### Records supplied ###

(** * pscbfm: the parallel bond-fluctuation-model updater

    A shallow embedding of [src/pscbfm/UpdaterGPUScBFM_AB_Type.cu]: the
    device helpers ([hash], [linearizeBoxVectorIndex], [checkFront],
    [linearizeBondVectorIndex]), the three kernels of a substep, and the
    host-side staging calls, [initialize], [runSimulationOnGPU],
    [checkSystem], [populateLattice], [destruct] and [cleanup].

    Conventions.  A [uint32_t] is a [Z] in [0, 2^32) with the wrap-around
    written out by [u32]; an [intCUDA] is a [Z] wrapped by [toIntCUDA].
    Monomer counts and indices, [uint32_t] in the source, are natural
    numbers: the product that sizes [mPolymerSystem] is wrapped, and index
    arithmetic such as [4*i+k] is exact, which is the source's value for
    every index inside an array of fewer than [2^32] entries.
    Device and host arrays are lists read with [fetch]-style helpers and
    written with stdpp's [<[i:=v]>].  An access outside an array is
    undefined in the source; here a read yields the default and a write
    does nothing, and [linearize_lt] shows that lattice accesses stay in
    range for a box accepted by [setLatticeSize].  Memory the source
    allocates without initialising it reads as zero.  The blocks guarded by
    the "Stats" and "Benchmark" log levels only count and print; they are
    left out.  The file is modelled as compiled with [NDEBUG], without
    [NOMAGIC] and without [USEZCURVE]. *)

From Stdlib Require Import ZArith Lia Bool List.
From stdpp Require Import base list.

Local Open Scope Z_scope.

(** ** Machine integers *)

(** Conversion to [uint32_t], also the wrap-around of unsigned arithmetic. *)
Definition u32 (v : Z) : Z := v mod 2 ^ 32.

(** Modelled from the spec: [T_Flags] is a type of the class declared in a
    header that is not among the sources; the data model calls the flags
    a byte per monomer.  Conversion to [T_Flags]. *)
Definition toFlags (v : Z) : Z := v mod 2 ^ 8.

(** Modelled from the spec: [intCUDA] and [uintCUDA] are typedefs of a
    header that is not among the sources; the position element is either
    the 16-bit or the 32-bit integer type. *)
Inductive IntWidth := Int16 | Int32.

Definition bits (w : IntWidth) : Z :=
  match w with Int16 => 16 | Int32 => 32 end.

Definition wrapSigned (n v : Z) : Z :=
  (v + 2 ^ (n - 1)) mod 2 ^ n - 2 ^ (n - 1).

(** ** Device helpers that do not depend on the configuration *)

(** [__device__ uint32_t hash( uint32_t a )] *)
Definition hash (a : Z) : Z :=
  let a := u32 (u32 (a + 0x7ed55d16) + u32 (Z.shiftl a 12)) in
  let a := Z.lxor (Z.lxor a 0xc761c23c) (Z.shiftr a 19) in
  let a := u32 (u32 (a + 0x165667b1) + u32 (Z.shiftl a 5)) in
  let a := Z.lxor (u32 (a + 0xd3a2646c)) (u32 (Z.shiftl a 9)) in
  let a := u32 (u32 (a + 0xfd7046c5) + u32 (Z.shiftl a 3)) in
  let a := Z.lxor (Z.lxor a 0xb55a4f09) (Z.shiftr a 16) in
  a.

(** [isPowerOfTwo( x )] on an unsigned 32-bit argument. *)
Definition isPowerOfTwo (x : Z) : bool :=
  negb (x =? 0) && (Z.land x (u32 (x - 1)) =? 0).

(** The direction tables as [initialize] uploads them. *)
Definition DXTable_d : list Z := [-1; 1; 0; 0; 0; 0].
Definition DYTable_d : list Z := [0; 0; -1; 1; 0; 0].
Definition DZTable_d : list Z := [0; 0; 0; 0; -1; 1].

(** Reading an integer array; the index is an unsigned machine integer. *)
Definition fetch (l : list Z) (i : Z) : Z := default 0 (l !! Z.to_nat i).

(** Writing an integer array. *)
Definition store (l : list Z) (i : Z) (v : Z) : list Z := <[Z.to_nat i := v]> l.

(** The constants [dcBoxXM1 .. dcBoxXYLog2] of device constant memory. *)
Record Box := mkBox {
  dcBoxXM1 : Z;
  dcBoxYM1 : Z;
  dcBoxZM1 : Z;
  dcBoxXLog2 : Z;
  dcBoxXYLog2 : Z
}.

(** Left shift of a [uint32_t]. *)
Definition shl32 (a s : Z) : Z := u32 (Z.shiftl a s).

(** [__device__ linearizeBoxVectorIndex( ix, iy, iz )]; the arguments are
    already [uint32_t], callers convert with [u32]. *)
Definition linearizeBoxVectorIndex (b : Box) (ix iy iz : Z) : Z :=
  u32 (u32 (Z.land ix (dcBoxXM1 b)
            + shl32 (Z.land iy (dcBoxYM1 b)) (dcBoxXLog2 b))
       + shl32 (Z.land iz (dcBoxZM1 b)) (dcBoxXYLog2 b)).

(** [tex1Dfetch< uint8_t >( texLattice, i )]: a fetch outside the bound
    linear memory yields zero. *)
Definition tex1Dfetch (texLattice : list Z) (i : Z) : Z := fetch texLattice i.

(** Conversion of the OR-reduced bytes to [bool]. *)
Definition toBool (v : Z) : bool := negb (v =? 0).
(** An integer below 2^53 is represented exactly. *)
Lemma of_Z_pos z :
  0 < z < 2 ^ 53 ->
  exists m e, JS.of_Z z = S754_finite false m e
              /\ Zpos (digits2_pos m) = 53 /\ -52 <= e <= 0
              /\ Zpos m = z * 2 ^ (- e).
Proof.
  intros [Hpos Hlt]. destruct z as [|p|p]; try lia.
  unfold JS.of_Z, JS.prec, JS.emax, binary_normalize.
  pose proof (digits_le_53 p Hlt) as Hd.
  assert (0 < Zpos (digits2_pos p)) by lia.
  destruct (binary_round_normal false p 0) as (m & e & Heq & Hdig & He & Hex); try lia.
  destruct (Hex Hd) as [-> Hval].
  exists m, (Zpos (digits2_pos p) + 0 - 53). split; [exact Heq|]. split; [exact Hdig|].
  split; [lia|]. rewrite Hval. f_equal. f_equal. lia.
Qed.

Lemma sum_digits_bounds k j n :
  0 <= j -> 0 < n < 2 ^ 53 -> Zpos k = n * 2 ^ j ->
  1 <= Zpos (digits2_pos k) - j <= 53.
Proof.
  intros Hj [Hn Hn53] Hk. pose proof (digits2_pos_bounds k) as [Hlo Hhi].
  assert (Hpj : 0 < 2 ^ j) by (apply Z.pow_pos_nonneg; lia).
  split.
  - destruct (Z.le_gt_cases (Zpos (digits2_pos k)) j) as [H|H]; [|lia].
    assert (2 ^ Zpos (digits2_pos k) <= 2 ^ j) by (apply Z.pow_le_mono_r; lia).
    nia.
  - destruct (Z.le_gt_cases (Zpos (digits2_pos k)) (53 + j)) as [H|H]; [lia|].
    assert (2 ^ (53 + j) <= 2 ^ (Zpos (digits2_pos k) - 1)) by (apply Z.pow_le_mono_r; lia).
    rewrite Z.pow_add_r in * by lia. nia.
Qed.

(** The difference of two different sizes is a normal number whose sign is
    the sign of the difference. *)
Lemma sub_sizes o c :
  0 < o < 2 ^ 53 -> 0 <= c < 2 ^ 53 -> o <> c ->
  normal (SFsub 53 1024 (JS.of_Z o) (JS.of_Z c)) (o <? c) (-52) 1.
Proof.
  intros Ho Hc Hne.
  destruct (of_Z_pos o Ho) as (mo & eo & Heqo & Hdo & Heo & Hvo).
  destruct (Z.eq_dec c 0) as [->|Hc0].
  - rewrite Heqo. unfold JS.of_Z. cbn [binary_normalize SFsub].
    replace (o <? 0) with false by (symmetry; apply Z.ltb_ge; lia).
    exists mo, eo. split; [reflexivity|]. split; [exact Hdo|lia].
  - destruct (of_Z_pos c ltac:(lia)) as (mc & ec & Heqc & Hdc & Hec & Hvc).
    rewrite Heqo, Heqc. cbn [SFsub cond_Zopp].
    set (ez := Z.min eo ec).
    destruct (shl_align_spec mo eo ez ltac:(lia)) as (Hao & _ & _).
    destruct (shl_align_spec mc ec ez ltac:(lia)) as (Hac & _ & _).
    rewrite Hao, Hac, Hvo, Hvc.
    assert (Ho' : o * 2 ^ (- eo) * 2 ^ (eo - ez) = o * 2 ^ (- ez)).
    { rewrite <- Z.mul_assoc, <- Z.pow_add_r by lia. f_equal. f_equal. lia. }
    assert (Hc' : c * 2 ^ (- ec) * 2 ^ (ec - ez) = c * 2 ^ (- ez)).
    { rewrite <- Z.mul_assoc, <- Z.pow_add_r by lia. f_equal. f_equal. lia. }
    rewrite Ho', Hc'. rewrite <- Z.mul_sub_distr_r.
    assert (Hpz : 0 < 2 ^ (- ez)) by (apply Z.pow_pos_nonneg; lia).
    destruct (Z.ltb_spec o c) as [Hlt|Hge].
    + destruct ((o - c) * 2 ^ (- ez)) as [|k|k] eqn:Ek; try nia.
      cbn [binary_normalize].
      pose proof (sum_digits_bounds k (- ez) (c - o) ltac:(lia) ltac:(lia) ltac:(lia)) as Hk.
      destruct (binary_round_normal true k ez) as (m & e & Heq & Hdig & He & _); try lia.
      exists m, e. split; [exact Heq|]. split; [exact Hdig|lia].
    + destruct ((o - c) * 2 ^ (- ez)) as [|k|k] eqn:Ek; try nia.
      cbn [binary_normalize].
      pose proof (sum_digits_bounds k (- ez) (o - c) ltac:(lia) ltac:(lia) ltac:(lia)) as Hk.
      destruct (binary_round_normal false k ez) as (m & e & Heq & Hdig & He & _); try lia.
      exists m, e. split; [exact Heq|]. split; [exact Hdig|lia].
Qed.

Lemma div_normal x y sx sy lx hx ly hy :
  normal x sx lx hx -> normal y sy ly hy ->
  -968 <= lx - hy -> hx - ly <= 1020 ->
  normal (SFdiv 53 1024 x y) (xorb sx sy) (lx - hy - 53) (hx - ly - 51).
Proof.
  intros (mx & ex & -> & Hdx & Hex) (my & ey & -> & Hdy & Hey) Hlo Hhi.
  cbn [SFdiv]. unfold SFdiv_core_binary. cbn [Zdigits2]. rewrite Hdx, Hdy.
  replace (53 + ex - (53 + ey)) with (ex - ey) by lia.
  rewrite fexp_normal by lia.
  replace (Z.min (ex - ey - 53) (ex - ey)) with (ex - ey - 53) by lia.
  replace (ex - ey - (ex - ey - 53)) with 53 by lia.
  rewrite Z.shiftl_mul_pow2 by lia.
  pose proof (digits2_pos_bounds mx) as Bx. pose proof (digits2_pos_bounds my) as By.
  rewrite Hdx in Bx. rewrite Hdy in By.
  change (2 ^ (53 - 1)) with 4503599627370496 in *.
  change (2 ^ 53) with 9007199254740992 in *.
  pose proof (Z.div_eucl_eq (Zpos mx * 9007199254740992) (Zpos my) ltac:(lia)) as Heq.
  pose proof (Z.mod_pos_bound (Zpos mx * 9007199254740992) (Zpos my) ltac:(lia)) as Hmod.
  unfold Z.modulo in Hmod.
  destruct (Z.div_eucl (Zpos mx * 9007199254740992) (Zpos my)) as [q r].
  assert (Hq : 2 ^ 52 <= q < 2 ^ 54).
  { change (2 ^ 52) with 4503599627370496. change (2 ^ 54) with 18014398509481984. nia. }
  destruct q as [|pq|pq]; try (change (2 ^ 52) with 4503599627370496 in Hq; lia).
  assert (Hdq : 53 <= Zpos (digits2_pos pq) <= 54).
  { pose proof (digits2_pos_bounds pq) as [Blo Bhi]. split.
    - destruct (Z.le_gt_cases 53 (Zpos (digits2_pos pq))) as [H|H]; [exact H|].
      assert (2 ^ Zpos (digits2_pos pq) <= 2 ^ 52) by (apply Z.pow_le_mono_r; lia). lia.
    - destruct (Z.le_gt_cases (Zpos (digits2_pos pq)) 54) as [H|H]; [exact H|].
      assert (2 ^ 54 <= 2 ^ (Zpos (digits2_pos pq) - 1)) by (apply Z.pow_le_mono_r; lia).
      lia. }
  destruct (binary_round_aux_normal (xorb sx sy) pq (ex - ey - 53)
              (new_location (Zpos my) r)) as (m & e & Hres & Hdig & He); try lia.
  exists m, e. split; [exact Hres|]. split; [exact Hdig|lia].
Qed.
(** * officeParser: metadata decoding in [src/utils/xmlUtils.ts]

    A shallow embedding of [parseOfficeMetadata] and
    [parseOOXMLCustomProperties] together with the helpers they call, and
    the properties of the metadata specification checked against them.

    The embedding:
    - a JavaScript string is a [string]; its characters are read as code
      units in the range 0..255;
    - the tree built by [@xmldom/xmldom] is the inductive type [Node]; the
      parser itself and the [Date] constructor are not code of this module
      and are parameters of the development;
    - an object used as a dictionary is the [gmap] of its own enumerable
      properties, written through [obj_set];
    - each decoder is given twice: as a function from the text to the value
      it returns ([Section Decoders]), and as a program that allocates and
      mutates objects on a heap ([Module Imperative]); the program is
      proved to compute the function's value. *)

From Stdlib Require Import String Ascii ZArith NArith List Bool Lia.
From stdpp Require Import gmap strings list fin_maps.
Import ListNotations.

Local Open Scope string_scope.
Local Open Scope list_scope.

(* ===================================================================== *)
(** ** JavaScript strings                                                 *)
(* ===================================================================== *)

Module JSString.

Definition code (c : ascii) : N := N_of_ascii c.

Definition inRange (lo hi : N) (c : ascii) : bool :=
  ((lo <=? code c) && (code c <=? hi))%N.

(** [s] is truthy, i.e. not the empty string. *)
Definition truthy (s : string) : bool :=
  match s with EmptyString => false | String _ _ => true end.
(** * Nim over UDP: the server's game core and the retry client's reply check

    A shallow embedding of the game logic of the Nim server
    (emptyBoard, nimSum, normalMove, bestMove, Play, CheckMove,
    GenerateBoard and one iteration of the receive loop of main) and of
    the retry client's isValidSuccessor, with the properties of the
    protocol specification stated and proved over it.

    Conventions.
    - A []uint8 board is a [list Z]; every operation that can leave the
      range of its Go type is written with its wrap-around ([uint8],
      [int8]).  That the piles of a board start inside the range of
      uint8 is the predicate [wf_board].
    - A slice that may be nil (the GameState field) is an [option]:
      [None] is nil.  len and range treat nil as the empty slice
      ([board_of]).
    - Go updates a board in place; here every function returns the
      updated board, and the board it was given is the value before the
      call.
    - A function that can stop the process returns a [result]. *)

From Stdlib Require Import ZArith Lia Bool.
From stdpp Require Import base option list gmap strings.

Local Open Scope Z_scope.

(** ** Machine integers *)

(** Conversion to uint8: the value modulo 2^8. *)
Definition uint8 (x : Z) : Z := x mod 256.

(** Conversion to int8: the value modulo 2^8, read as two's complement. *)
Definition int8 (x : Z) : Z :=
  let r := x mod 256 in if r <? 128 then r else r - 256.

Definition in_uint8 (x : Z) : Prop := 0 <= x < 256.
Definition in_int8 (x : Z) : Prop := -128 <= x < 128.

Definition wf_board (board : list Z) : Prop := Forall in_uint8 board.

(** ** Outcomes of a call *)

Inductive result (A : Type) : Type :=
  | Ok (a : A)          (* the call returns a *)
  | Exit (code : Z)     (* os.Exit(code), through CheckErr *)
  | Panic.              (* run-time panic: nil dereference, index out of range *)
Arguments Ok {A} a.
Arguments Exit {A} code.
Arguments Panic {A}.

(** ** Messages *)

Record StateMoveMessage : Type := mkMsg {
  GameState : option (list Z);   (* []uint8, None when nil *)
  MoveRow : Z;                   (* int8 *)
  MoveCount : Z                  (* int8 *)
}.

Definition board_of (g : option (list Z)) : list Z := default [] g.

Definition wf_msg (m : StateMoveMessage) : Prop :=
  wf_board (board_of (GameState m)) /\ in_int8 (MoveRow m) /\ in_int8 (MoveCount m).

(** ** Board functions of the server *)

(** emptyBoard: no pile holds a coin. *)
Fixpoint emptyBoard (board : list Z) : bool :=
  match board with
  | [] => true
  | v :: rest => if negb (v =? 0) then false else emptyBoard rest
  end.
(** ** Pointer hit *)

(** The pointer stage always stores the new sample.  It either leaves the
    body and the cooldown alone, exactly when the pointer is not within
    [radius + 2] or the cooldown is still running, or it sets the
    cooldown to [0.09] and applies at the surface point facing the
    pointer an impulse [-n * base + (0, -120)] with [base] in
    [[220, 1220]]: position and angle stay, and the spin changes by
    [120 * radius * nx / inertia], from the upward bias alone. *)
Theorem pointerHit_effect hypot now hc m lm b :
  let dist := hypot (Mouse.x m - x b) (Mouse.y m - y b) in
  let dd := if Qeq_bool dist 0 then 1 else dist in
  let nx := (Mouse.x m - x b) / dd in
  let ny := (Mouse.y m - y b) / dd in
  let r := pointerHit hypot now hc m lm b in
  snd (fst r) = LastMouse.mk (Mouse.x m) (Mouse.y m) now /\
  ((fst (fst r) = b /\ snd r = hc /\ ~ (dist < radius + 2 /\ hc <= 0)) \/
   (dist < radius + 2 /\ hc <= 0 /\ snd r = 0.09 /\
    x (fst (fst r)) = x b /\ y (fst (fst r)) = y b /\
    angle (fst (fst r)) = angle b /\
    exists base, 220 <= base <= 1220 /\
      vx (fst (fst r)) == vx b - nx * base /\
      vy (fst (fst r)) == vy b - ny * base - 120 /\
      spin (fst (fst r)) == spin b + 120 * radius / inertia * nx)).
Proof.
  cbv zeta. unfold pointerHit. cbv zeta.
  set (dist := hypot (Mouse.x m - x b) (Mouse.y m - y b)).
  set (dd := if Qeq_bool dist 0 then 1 else dist).
  destruct (Qltb dist (radius + 2) && Qle_bool hc 0) eqn:E.
  - apply andb_true_iff in E as [E1 E2].
    apply rb_Qltb_true in E1. apply Qle_bool_iff in E2.
    simpl. split; [reflexivity|]. right.
    split; [exact E1|]. split; [exact E2|].
    split; [reflexivity|]. split; [reflexivity|]. split; [reflexivity|].
    split; [reflexivity|].
    set (base := 420 + clamp _ (-200) 800).
    exists base. split.
    + unfold base. pose proof (rb_clamp_bounds
        (- ((Mouse.x m - x b) / dd * ((Mouse.x m - LastMouse.x lm)
              / Qmax 0.001 ((now - LastMouse.t lm) / 1000))
            + (Mouse.y m - y b) / dd * ((Mouse.y m - LastMouse.y lm)
              / Qmax 0.001 ((now - LastMouse.t lm) / 1000))) * 0.6)
        (-200) 800 ltac:(vm_compute; discriminate)).
      lra.
    + assert (Hdd : ~ dd == 0).
      { unfold dd. destruct (Qeq_bool dist 0) eqn:Ed.
        - vm_compute. discriminate.
        - intros Hc. apply Qeq_bool_iff in Hc. congruence. }
      unfold applyImpulseAtPoint, cross2, mass. simpl.
      split; [field; exact Hdd|]. split; [field; exact Hdd|].
      unfold inertia, mass, radius. field; exact Hdd.
  - simpl. split; [reflexivity|]. left.
    split; [reflexivity|]. split; [reflexivity|].
    intros [H1 H2].
    apply andb_false_iff in E as [E | E].
    + apply rb_Qltb_false in E. lra.
    + apply Qle_bool_iff in H2. congruence.
Qed.
(** The starting cell has odd coordinates inside the border, whatever the
    draws. *)
Lemma mazeStart_odd rng m1 m2 :
  1 <= m1 -> 1 <= m2 ->
  exists k1 k2,
    mazeStart rng (2 * m1 + 1) (2 * m2 + 1) = (2 * k1 + 1, 2 * k2 + 1) /\
    0 <= k1 < m1 /\ 0 <= k2 < m2.
Proof.
  intros H1 H2. unfold mazeStart.
  set (sx := Qfloor _ * 2 + 1). set (sy := Qfloor _ * 2 + 1).
  destruct (_ || _) eqn:E.
  - exists 0, 0. split; [done | lia].
  - rewrite !orb_false_iff in E. destruct E as [[[Ex1 Ex2] Ey1] Ey2].
    apply Z.ltb_ge in Ex1, Ey1. rewrite Z.geb_leb in Ex2, Ey2.
    apply Z.leb_gt in Ex2, Ey2.
    exists (Qfloor (P5.random1 (rng 0%nat) (inject_Z (2 * m1 + 1 - 1) / 2))),
           (Qfloor (P5.random1 (rng 1%nat) (inject_Z (2 * m2 + 1 - 1) / 2))).
    split; [subst sx sy; f_equal; lia | subst sx sy; lia].
Qed.

Lemma unvisitedCount_set visited x y :
  grid_lookup visited x y = Some false ->
  (unvisitedCount (grid_set visited x y true) + 1 = unvisitedCount visited)%nat.
Proof.
  intros H. apply grid_lookup_Some in H as (Hx & Hy & col & Hcol & Hc).
  unfold grid_set, unvisitedCount.
  replace ((0 <=? x) && (0 <=? y)) with true
    by (symmetry; apply andb_true_iff; split; by apply Z.leb_le).
  rewrite Hcol.
  rewrite (insert_take_drop visited) by (by eapply lookup_lt_Some).
  rewrite (insert_take_drop col) by (by eapply lookup_lt_Some).
  rewrite <- (take_drop_middle visited _ _ Hcol) at 3.
  rewrite <- (take_drop_middle col _ _ Hc) at 3.
  rewrite !concat_app. simpl. rewrite !List.filter_app. simpl.
  rewrite !length_app. simpl. lia.
Qed.

Lemma reached_mono maze maze' start p :
  (forall q, isPath maze q -> isPath maze' q) ->
  reached maze start p -> reached maze' start p.
Proof.
  intros Hm H. induction H as [Hs|p q _ IH Hadj Hq].
  - apply reached_start. by apply Hm.
  - eapply reached_step; [exact IH | done | by apply Hm].
Qed.

Lemma reached_isPath maze start p : reached maze start p -> isPath maze p.
Proof. by destruct 1. Qed.

Lemma interior_in_grid cols rows p :
  interior cols rows p -> 0 <= p.1 < cols /\ 0 <= p.2 < rows.
Proof. unfold interior. lia. Qed.

Lemma grid_lookup_interior {A : Type} cols rows (g : grid A) p :
  grid_dims cols rows g -> interior cols rows p -> is_Some (grid_lookup g p.1 p.2).
Proof.
  intros Hd Hp. apply (grid_lookup_dims cols rows); [done|].
  by apply interior_in_grid.
Qed.

(** The neighbours the loop may move to: inside the border and not yet
    visited. *)
Lemma elem_of_unvisitedNeighbors cols rows visited current n :
  grid_dims cols rows visited ->
  In n (unvisitedNeighbors cols rows visited current) <->
  In n (potentialNeighbors current) /\ interior cols rows n /\
  grid_lookup visited n.1 n.2 = Some false.
Proof.
  intros Hd. unfold unvisitedNeighbors. rewrite filter_In.
  rewrite !andb_true_iff, !Z.ltb_lt, negb_true_iff, bool_decide_eq_false.
  unfold interior. split.
  - intros (Hin & (((? & ?) & ?) & ?) & Hv). split; [done|]. split; [lia|].
    destruct (grid_lookup_interior cols rows visited n Hd) as [b Hb];
      [unfold interior; lia|].
    destruct b; [done|]. done.
  - intros (Hin & ? & Hv). split; [done|]. split; [lia|]. by rewrite Hv.
Qed.

Lemma isPath_set maze x y p :
  is_Some (grid_lookup maze x y) ->
  isPath (grid_set maze x y 0) p <-> p = (x, y) \/ isPath maze p.
Proof.
  intros Hin. destruct p as [px py]. unfold isPath. simpl.
  rewrite grid_lookup_set. case_decide as H.
  - destruct H as [[= <- <-] _]. split; [by left | done].
  - split; [by right|]. intros [[= -> ->]|Hp]; [|done].
    exfalso. apply H. done.
Qed.

Lemma isVisited_set visited x y p :
  is_Some (grid_lookup visited x y) ->
  isVisited (grid_set visited x y true) p <-> p = (x, y) \/ isVisited visited p.
Proof.
  intros Hin. destruct p as [px py]. unfold isVisited. simpl.
  rewrite grid_lookup_set. case_decide as H.
  - destruct H as [[= <- <-] _]. split; [by left | done].
  - split; [by right|]. intros [[= -> ->]|Hp]; [|done].
    exfalso. apply H. done.
Qed.
Lemma request_ok_grow eal g g' extra er :
  nodes g' = nodes g ++ extra -> request_ok eal g er -> request_ok eal g' er.
Proof.
  intros Hn (Hl & H0 & H1 & Hr). repeat split.
  - exact Hl.
  - apply (has_node_app g g' extra _ Hn H0).
  - apply (has_node_app g g' extra _ Hn H1).
  - eapply Forall_impl; [| exact Hr]. intros nd H. apply (has_node_app g g' extra _ Hn H).
Qed.

Lemma record_split_ok eal g ets e l i d :
  Forall (request_ok eal g) ets ->
  dict_get edge_key_eqb eal e = Some (VLine l) ->
  has_node g (e0 e) = true -> has_node g (e1 e) = true -> has_node g i = true ->
  Forall (request_ok eal g) (record_split ets e i d).
Proof.
  intros Hets Hl H0 H1 Hi. unfold record_split.
  assert (Hold : Forall (fun nd : Name * Q => has_node g (fst nd) = true)
                        (match dict_get edge_key_eqb ets e with Some m => m | None => [] end)).
  { destruct (dict_get edge_key_eqb ets e) as [m |] eqn:E; [| constructor].
    destruct (dict_get_In _ _ _ _ E) as (k' & Hin & _).
    rewrite Forall_forall in Hets. destruct (Hets _ Hin) as (_ & _ & _ & Hr). exact Hr. }
  assert (Hnew : request_ok eal g
                   (e, dict_set String.eqb
                         (match dict_get edge_key_eqb ets e with Some m => m | None => [] end)
                         i d)).
  { repeat split; eauto.
    apply dict_set_Forall; [exact Hold | | exact Hi].
    intros k' Hk. apply String.eqb_eq in Hk. subst. exact Hi. }
  apply dict_set_Forall; [exact Hets | | exact Hnew].
  intros k' Hk. apply edge_key_eqb_eq in Hk. subst. exact Hnew.
Qed.

(** ** What the loop over the points leaves for the splicer *)

Lemma dict_set_absent {V} (d : list (Name * V)) k v :
  ~ In k (map fst d) -> dict_set String.eqb d k v = d ++ [(k, v)].
Proof.
  induction d as [| [k0 v0] t IH]; intro H; [reflexivity |].
  simpl in *. destruct (String.eqb_spec k0 k) as [E | N].
  - exfalso. apply H. left. exact E.
  - rewrite IH; [reflexivity |]. intro X. apply H. right. exact X.
Qed.

Lemma record_split_names ets e i d :
  ~ In i (List.concat (map request_names ets)) ->
  Permutation (List.concat (map request_names (record_split ets e i d)))
              (i :: List.concat (map request_names ets)).
Proof.
  induction ets as [| [k m] t IH]; intro H.
  - reflexivity.
  - rewrite record_split_cons. simpl in H. rewrite in_app_iff in H.
    destruct (edge_key_eqb k e).
    + cbn [map List.concat]. unfold request_names at 1 3. cbn [snd].
      rewrite dict_set_absent by (intro X; apply H; left; exact X).
      rewrite map_app. cbn [map fst]. rewrite <- app_assoc. cbn [app].
      symmetry. apply Permutation_middle.
    + cbn [map List.concat]. rewrite IH by (intro X; apply H; right; exact X).
      symmetry. apply Permutation_middle.
Qed.

Lemma record_split_entries (Q0 : EdgeKey * list (Name * Q) -> Prop) ets e i d :
  Forall Q0 ets ->
  (forall m, (m = [] \/ exists k, In (k, m) ets /\ edge_key_eqb k e = true) ->
             Q0 (e, dict_set String.eqb m i d)) ->
  Forall Q0 (record_split ets e i d).
Proof.
  intros Hets Hnew. induction ets as [| [k m] t IH].
  - unfold record_split. simpl. constructor; [| constructor]. apply (Hnew []). left. reflexivity.
  - rewrite record_split_cons. inversion Hets as [| x l Hx Ht]; subst.
    destruct (edge_key_eqb k e) eqn:E.
    + constructor; [| exact Ht]. rewrite (edge_key_eqb_eq _ _ E).
      apply Hnew. right. exists k. split; [left; reflexivity | exact E].
    + constructor; [exact Hx |]. apply IH; [exact Ht |].
      intros m' [-> | (k' & Hin & Hk)]; apply Hnew; [left; reflexivity |].
      right. exists k'. split; [right; exact Hin | exact Hk].
Qed.

Lemma dict_set_nonempty {K V} (eqb : K -> K -> bool) (d : list (K * V)) k v :
  dict_set eqb d k v <> [].
Proof.
  destruct d as [| [k0 v0] t]; simpl; [discriminate |].
  destruct (eqb k0 k); discriminate.
Qed.

Lemma dict_set_keys {V} (d : list (Name * V)) k v n :
  In n (map fst (dict_set String.eqb d k v)) -> n = k \/ In n (map fst d).
Proof.
  induction d as [| [k0 v0] t IH]; simpl.
  - intros [H | []]. auto.
  - destruct (String.eqb k0 k); simpl; intros [H | H]; auto.
    destruct (IH H); auto.
Qed.

Lemma has_node_false_app g g' extra n :
  nodes g' = nodes g ++ extra -> has_node g' n = false -> has_node g n = false.
Proof.
  intros Hn H. destruct (has_node g n) eqn:E; [| reflexivity].
  rewrite (has_node_app g g' extra n Hn E) in H. discriminate.
Qed.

###

Set out exactly the lines from the one bearing "- intros [H | []]. auto." through the end of the data, including both ends and omitting all others.

  - intros [H | []]. auto.
  - destruct (String.eqb k0 k); simpl; intros [H | H]; auto.
    destruct (IH H); auto.
Qed.

Lemma has_node_false_app g g' extra n :
  nodes g' = nodes g ++ extra -> has_node g' n = false -> has_node g n = false.
Proof.
  intros Hn H. destruct (has_node g n) eqn:E; [| reflexivity].
  rewrite (has_node_app g g' extra n Hn E) in H. discriminate.
Qed.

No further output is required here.